▶ **What is needed**:
Copy all the lines of the data that include the word "split".

Source data
Lemma stuck_clock_count_witness :
  List.length (Main.calls 5000 (Main.pyflake_generator 1000 3 7) (repeat 1005 5000))
  = 4096%nat.
Proof.
  rewrite (stuck_clock_count 1000 3 7 1005 5000 5000); [reflexivity | lia | lia | lia].
Defined.

(** ** The client *)

Lemma loop_kept_ok (epoch pid seed : Z) (clock : list Z) : forall l : Main.locals,
  Main.sequence_ok l ->
  Main.sequence_ok (Main.kept (Main.loop epoch pid seed l clock)).
Proof.
  induction clock as [| t clock IH]; intros l Hq; cbn [Main.loop Main.kept];
    [assumption |].
  destruct (Main.loop_body epoch pid seed l t) as [ms l1 | id1 l1] eqn:Hb;
    cbn [Main.kept].
  - apply loop_body_continue in Hb; [| assumption].
    destruct Hb as [-> _]. apply IH. assumption.
  - apply loop_body_yield in Hb; [| assumption]. tauto.
Qed.

Lemma loop_last_reading (epoch pid seed : Z) (clock : list Z) :
  forall (l : Main.locals) (id : Z),
  Main.value (Main.loop epoch pid seed l clock) = Some id ->
  exists used,
    clock = used
            ++ Main.last_timestamp (Main.kept (Main.loop epoch pid seed l clock))
            :: Main.unread (Main.loop epoch pid seed l clock).
Proof.
  induction clock as [| t clock IH]; intros l id Hv; cbn [Main.loop] in *.
  - discriminate Hv.
  - destruct (Main.loop_body epoch pid seed l t) as [ms l1 | id1 l1] eqn:Hb;
      cbn [Main.value Main.kept Main.unread] in *.
    + destruct (IH l1 id Hv) as [used Hused].
      exists (t :: used). cbn [app]. f_equal. exact Hused.
    + exists []. cbn [app]. f_equal.
      unfold Main.loop_body in Hb.
      destruct (Main.last_timestamp l >? t); [discriminate Hb |].
      destruct (Main.last_timestamp l =? t).
      * destruct (Z.land (Main.sequence l + 1) Main.sequence_mask =? 0);
          [discriminate Hb |].
        injection Hb as _ <-. reflexivity.
      * injection Hb as _ <-. reflexivity.
Qed.

(** One [next] on a generator in order: the generator stays in order and
    keeps its epoch; an identifier returned decodes, with that epoch, to the
    last clock reading the call used. *)
Lemma next_ok (g : Main.generator) (clock : list Z) :
  Main.generator_ok g ->
  Main.generator_ok (Main.after (Main.next g clock)) /\
  Main.epoch (Main.after (Main.next g clock)) = Main.epoch g /\
  (forall id,
     Main.outcome_of (Main.next g clock) = Main.Returned id ->
     exists used t,
       clock = used ++ t :: Main.clock_after (Main.next g clock) /\
       Main.to_timestamp (Main.epoch g) id "ms" = Main.Int t).
Proof.
  intros Hok.
  assert (Hresume : forall l,
            Main.sequence_ok l ->
            0 <= Main.pid g <= 31 -> 0 <= Main.seed g <= 31 ->
            Main.generator_ok (Main.after (Main.resume g l clock)) /\
            Main.epoch (Main.after (Main.resume g l clock)) = Main.epoch g /\
            (forall id,
               Main.outcome_of (Main.resume g l clock) = Main.Returned id ->
               exists used t,
                 clock = used ++ t :: Main.clock_after (Main.resume g l clock) /\
                 Main.to_timestamp (Main.epoch g) id "ms" = Main.Int t)).
  { intros l Hq Hp Hs. unfold Main.resume.
    cbn [Main.after Main.outcome_of Main.clock_after].
    pose proof (loop_kept_ok (Main.epoch g) (Main.pid g) (Main.seed g) clock l Hq)
      as Hkept.
    split; [| split; [reflexivity |]].
    - unfold Main.generator_ok, Main.suspend.
      cbn [Main.state Main.pid Main.seed]. auto.
    - intros id Hout.
      destruct (Main.value (Main.loop (Main.epoch g) (Main.pid g) (Main.seed g)
                              l clock)) as [id' |] eqn:Hv; [| discriminate Hout].
      injection Hout as ->.
      destruct (loop_last_reading _ _ _ clock l id Hv) as [used Hused].
      destruct (loop_yield _ _ _ clock l id Hq Hv) as (_ & _ & Hid).
      exists used. eexists. split; [exact Hused |].
      rewrite Hid, id_of_sum by assumption.
      rewrite to_timestamp_sum by assumption. f_equal. lia. }
  unfold Main.next. unfold Main.generator_ok in Hok.
  destruct (Main.state g) as [| l |] eqn:Hstate.
  - destruct ((Main.pid g >=? 0) && (Main.pid g <=? Main.max_pid)) eqn:Ha;
      cbn [negb].
    + destruct ((Main.seed g >=? 0) && (Main.seed g <=? Main.max_seed)) eqn:Hb;
        cbn [negb].
      * destruct (proj1 (asserts_spec (Main.pid g) (Main.seed g)) (conj Ha Hb))
          as [Hp Hs].
        apply Hresume; [unfold Main.sequence_ok; simpl; lia | assumption ..].
      * cbn [Main.after Main.outcome_of]. unfold Main.generator_ok.
        cbn [Main.finish Main.state Main.epoch].
        repeat split. intros id [=].
    + cbn [Main.after Main.outcome_of]. unfold Main.generator_ok.
      cbn [Main.finish Main.state Main.epoch].
      repeat split. intros id [=].
  - destruct Hok as (Hq & Hp & Hs). apply Hresume; assumption.
  - cbn [Main.after Main.outcome_of]. unfold Main.generator_ok.
    rewrite Hstate. repeat split. intros id [=].
Qed.

Lemma serve_ok (c : Main.PyflakeClient) (r : Main.request) :
  Main.client_ok c ->
  Main.client_ok (Main.serve c r) /\
  Main.client_epoch (Main.serve c r) = Main.client_epoch c.
Proof.
  intros Hok. unfold Main.client_ok in *.
  destruct r as [| pid seed | pid seed | clock]; cbn [Main.serve].
  - split; [exact I | reflexivity].
  - unfold Main.create. destruct (Main.client_generator c) as [g |] eqn:Hg.
    + rewrite Hg. auto.
    + cbn [Main.client_generator Main.client_epoch]. repeat split.
  - unfold Main.renew, Main.create, Main.destroy.
    cbn [Main.client_generator Main.client_epoch]. repeat split.
  - unfold Main.generate. destruct (Main.client_generator c) as [g |] eqn:Hg.
    + cbn [fst snd Main.client_generator Main.client_epoch].
      destruct Hok as [He Hgok].
      destruct (next_ok g clock Hgok) as (Hok' & He' & _).
      split; [split; [congruence | assumption] | reflexivity].
    + cbn [fst snd]. rewrite Hg. auto.
Qed.

Lemma session_ok (rs : list Main.request) : forall c : Main.PyflakeClient,
  Main.client_ok c ->
  Main.client_ok (Main.session c rs) /\
  Main.client_epoch (Main.session c rs) = Main.client_epoch c.
Proof.
  induction rs as [| r rs IH]; intros c Hok; cbn [Main.session fold_left];
    [auto |].
  destruct (serve_ok c r Hok) as [Hok' He].
  destruct (IH _ Hok') as [Hok'' He'].
  unfold Main.session in *. split; [assumption | congruence].
Qed.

▶ **Written reply**:
    split; [| split; [reflexivity |]].
      exists used. eexists. split; [exact Hused |].
        repeat split. intros id [=].
      repeat split. intros id [=].
    rewrite Hstate. repeat split. intros id [=].
  - split; [exact I | reflexivity].
    + cbn [Main.client_generator Main.client_epoch]. repeat split.
    cbn [Main.client_generator Main.client_epoch]. repeat split.
      split; [split; [congruence | assumption] | reflexivity].
  unfold Main.session in *. split; [assumption | congruence].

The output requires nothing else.